PROBLEM DETAILS: Although the data below holds other lines too, output only those from the line with "- destruct (b <? 6); [exists" up to and including the line with "- destruct (b <? 6); by", exactly as they appear.

Collected data entries
───

Lemma parse_byte_body p t frame l q b :
  holds p (0xAA :: l :: q) -> is_u8 b -> step_refines p t frame b (spec_step (0xAA :: l :: q) b).
Proof.
  intros Hh Hbyte. pose proof Hh as ((Hq & Hlen & _ & Hl6) & Hl & Hi & Ht & He).
  unfold step_refines, parse_byte. rewrite Hi. cbn [spec_step].
  pose proof (buffered_snoc p _ b (holds_buffered _ _ Hh) Hlen) as Hb. rewrite Hi in Hb.
  destruct (Z.eqb_spec (Z.of_nat (length (0xAA :: l :: q))) 0); [simpl in *; lia |].
  set (p1 := p <| temp := _ |> <| index := _ |>) in *.
  assert (expect_len p1 = l) as -> by (transitivity (expect_len p); [done | apply He; simpl in *; lia]).
  change (get ((_ :: l :: q) ++ [b]) 1) with l.
  assert (Forall is_u8 ((0xAA :: l :: q) ++ [b])) as Hq1 by (apply Forall_app_2; [done | by apply Forall_singleton]).
  set (q1 := (_ :: l :: q) ++ [b]) in *.
  assert (length q1 = (3 + length q)%nat) as Hq1l by (unfold q1; rewrite length_app; simpl; lia).
  assert (index p1 = Z.of_nat (length q1)) as -> by apply Hb.
  destruct (Z.eqb_spec (Z.of_nat (length q1)) 2); [lia |].
  rewrite !(buffered_get p1 q1 2 Hb) by lia.
  unfold APP_UART_CMD_TYPE_SOC_STATUS, APP_UART_CMD_TEXT_FRAME_TYPE, APP_UART_CMD_FRAME_TAIL.
  replace ((Z.of_nat (length q1) =? 3) && negb (get q1 2 =? 1) && negb (get q1 2 =? 2))
    with ((Z.of_nat (length q1) =? 3) && negb (b =? 1) && negb (b =? 2)).
  2: { destruct (Z.eqb_spec (Z.of_nat (length q1)) 3); [| done]. destruct q; [done | simpl in *; lia]. }
  destruct (_ && _ && negb (b =? 2)).
  { eexists. split; [| split; [reflexivity | done]]. apply holds_nil; [apply Hb | done]. }
  destruct (Z.ltb_spec (Z.of_nat (length q1)) l) as [Hlt|Hge].
  { eexists. split; [| split; [reflexivity | done]]. assert (is_u8 l) by (by eapply forall_second).
    apply holds_intro; [| exact Hb | intros _; exact (He ltac:(simpl in *; lia))].
    split_and!; [done | wraps | done..]. }
  destruct (frame_ok_temp p1 q1 l Hb Hq1 eq_refl eq_refl ltac:(lia)) as (Htf & Hlf & <-).
  destruct (frame_ok (take (Z.to_nat l) q1)) eqn:Hok.
  { exists (p1 <| index := 0 |> <| expect_len := 0 |>). split; [| split].
    - apply holds_nil; [apply Hb | done].
    - cbn [option_map Nat.b2n force_finishes fst snd]. by rewrite Htf, <- Hlf.
    - split_and!; try done. by apply Forall_take. }
  exists (resync p1). split; [apply resync_holds; [done | done | simpl in *; lia] |]. split; [| done].
  rewrite (buffered_get p1 q1 3 Hb) by lia.
  destruct (_ && _); cbn [Nat.b2n force_finishes option_map fst snd]; [| done].
  destruct (app_uart_cmd_force_finish_text_frame t) as [t' cs]. cbn [fst snd]. by rewrite app_nil_r.
Qed.

(** [parse_byte] does what [spec_step] says. *)
Lemma parse_byte_refines p t frame q b : holds p q -> is_u8 b -> step_refines p t frame b (spec_step q b).
Proof.
  intros Hh Hb. pose proof Hh as ((_ & _ & Hform) & _).
  destruct q as [|h [|l q]]; [by apply parse_byte_idle | |]; destruct Hform as [-> _].
  - by apply parse_byte_length.
  - by apply parse_byte_body.
Qed.

(** *** The loop *)

Lemma force_finishes_app m n t :
  force_finishes (m + n) t =
  (fst (force_finishes n (fst (force_finishes m t))),
   snd (force_finishes m t) ++ snd (force_finishes n (fst (force_finishes m t)))).
Proof.
  revert t. induction m as [|m IH]; intros t; simpl; [by destruct (force_finishes n t) |].
  destruct (app_uart_cmd_force_finish_text_frame t) as [t1 c1]. rewrite (IH t1).
  destruct (force_finishes m t1) as [t2 c2]. cbn [fst snd]. by rewrite app_assoc.
Qed.

(** What [app_uart_cmd_try_parse_frame] returns, given the outcome of [spec_parse]. *)
Definition loop_refines (t : text_state) (frame : app_uart_cmd_frame_t)
    (out : option (list Z) * list Z * list Z * nat)
    (res : option app_uart_cmd_frame_t * app_uart_cmd_ring_t * parser * text_state * list lcd_call) : Prop :=
  let '(f, rest, q', n) := out in
  exists r' p',
    res = (option_map (fun f => mk_frame (blit 0 f (frame_data frame)) (Z.of_nat (length f))) f, r', p',
           fst (force_finishes n t), snd (force_finishes n t)) /\
    ring_inv r' /\ contents r' = rest /\ holds p' q'.

Lemma try_parse_loop_refines fuel r p t frame q :
  ring_inv r -> Forall is_u8 (contents r) -> holds p q -> (length (contents r) < fuel)%nat ->
  loop_refines t frame (spec_parse q (contents r)) (try_parse_loop fuel r p t frame).
Proof.
  revert r p t q. induction fuel as [|fuel IH]; intros r p t q Hr Hb Hh Hf; [lia |]. cbn [try_parse_loop].
  pose proof (pop_spec r Hr) as Hp. destruct (app_uart_cmd_ring_pop r) as [[b|] r1]; destruct Hp as [Hr1 Hq].
  - destruct (contents r) as [|b' bs]; [done |]. injection Hq as <- Hc. apply Forall_cons in Hb as [Hb Hbs].
    cbn [spec_parse]. pose proof (parse_byte_refines p t frame q b Hh Hb) as Hs. unfold step_refines in Hs.
    destruct (spec_step q b) as [[[f|] q1] forced]; destruct Hs as (p1 & Hh1 & E & Hx); rewrite E; cbn [option_map].
    + exists r1, p1. done.
    + rewrite <- Hc in *. simpl in Hf.
      specialize (IH r1 p1 (fst (force_finishes (Nat.b2n forced) t)) q1 Hr1 Hbs Hh1 ltac:(lia)).
      destruct (spec_parse q1 (contents r1)) as [[[f rest] q2] n]. destruct IH as (r2 & p2 & -> & ? & ? & ?).
      exists r2, p2. rewrite force_finishes_app. done.
  - destruct (contents r) as [|b' bs]; [| done]. exists r1, p. cbn. split_and!; try done. injection Hq as <-. done.
Qed.

Lemma try_parse_refines_spec r p t frame q :
  ring_inv r -> Forall is_u8 (contents r) -> holds p q ->
  loop_refines t frame (spec_parse q (contents r)) (app_uart_cmd_try_parse_frame r p t frame).
Proof. intros. apply try_parse_loop_refines; try done. rewrite length_contents. lia. Qed.

(** *** The specification *)

Lemma from_head_suffix l : exists d, l = d ++ from_head l.
Proof.
  rewrite from_head_skip. destruct (skip_suffix l) as (k & E & _).
  destruct (skip l) as [|a [|b q]] eqn:Es.
  - exists l. by rewrite app_nil_r.
  - exists (take k l). by rewrite E, take_drop.
  - destruct (b <? 6); [exists l; by rewrite app_nil_r | exists (take k l); by rewrite E, take_drop].
Qed.

Lemma spec_step_none_suffix q b q' forced : spec_step q b = (None, q', forced) -> exists d, q ++ [b] = d ++ q'.
Proof.
  assert (exists d, q ++ [b] = d ++ []) as Hn by (exists (q ++ [b]); by rewrite app_nil_r).
  assert (exists d, q ++ [b] = d ++ (q ++ [b])) as Ha by (by exists []).
  destruct q as [|h [|l q]]; unfold spec_step; intros E.
  - destruct (b =? 0xAA); by injection E as <- <-.
  - destruct (b <? 6); by injection E as <- <-.
  - destruct (_ && _ && _); [by injection E as <- <- |]. destruct (_ <? _); [by injection E as <- <- |].
    destruct (frame_ok _); [done |]. injection E as <- <-. simpl app at 1. cbn [tail].
    destruct (from_head_suffix (l :: q ++ [b])) as [d Hd]. exists (h :: d). simpl. by f_equal.
Qed.

Lemma spec_step_some q b f q' forced :
  spec_step q b = (Some f, q', forced) -> frame_ok f = true /\ q' = [] /\ forced = false /\ exists post, q ++ [b] = f ++ post.
Proof.
  destruct q as [|h [|l q]]; unfold spec_step; try done.
  destruct (_ && _ && _); [done |]. destruct (_ <? _); [done |]. destruct (frame_ok _) eqn:E; [| done].
  intros [= <- <- <-]. split_and!; try done. eexists. symmetry. apply take_drop.
Qed.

───

ANSWER AREA:
  - destruct (b <? 6); [exists l; by rewrite app_nil_r | exists (take k l); by rewrite E, take_drop].
Qed.

Lemma spec_step_none_suffix q b q' forced : spec_step q b = (None, q', forced) -> exists d, q ++ [b] = d ++ q'.
Proof.
  assert (exists d, q ++ [b] = d ++ []) as Hn by (exists (q ++ [b]); by rewrite app_nil_r).
  assert (exists d, q ++ [b] = d ++ (q ++ [b])) as Ha by (by exists []).
  destruct q as [|h [|l q]]; unfold spec_step; intros E.
  - destruct (b =? 0xAA); by injection E as <- <-.
  - destruct (b <? 6); by injection E as <- <-.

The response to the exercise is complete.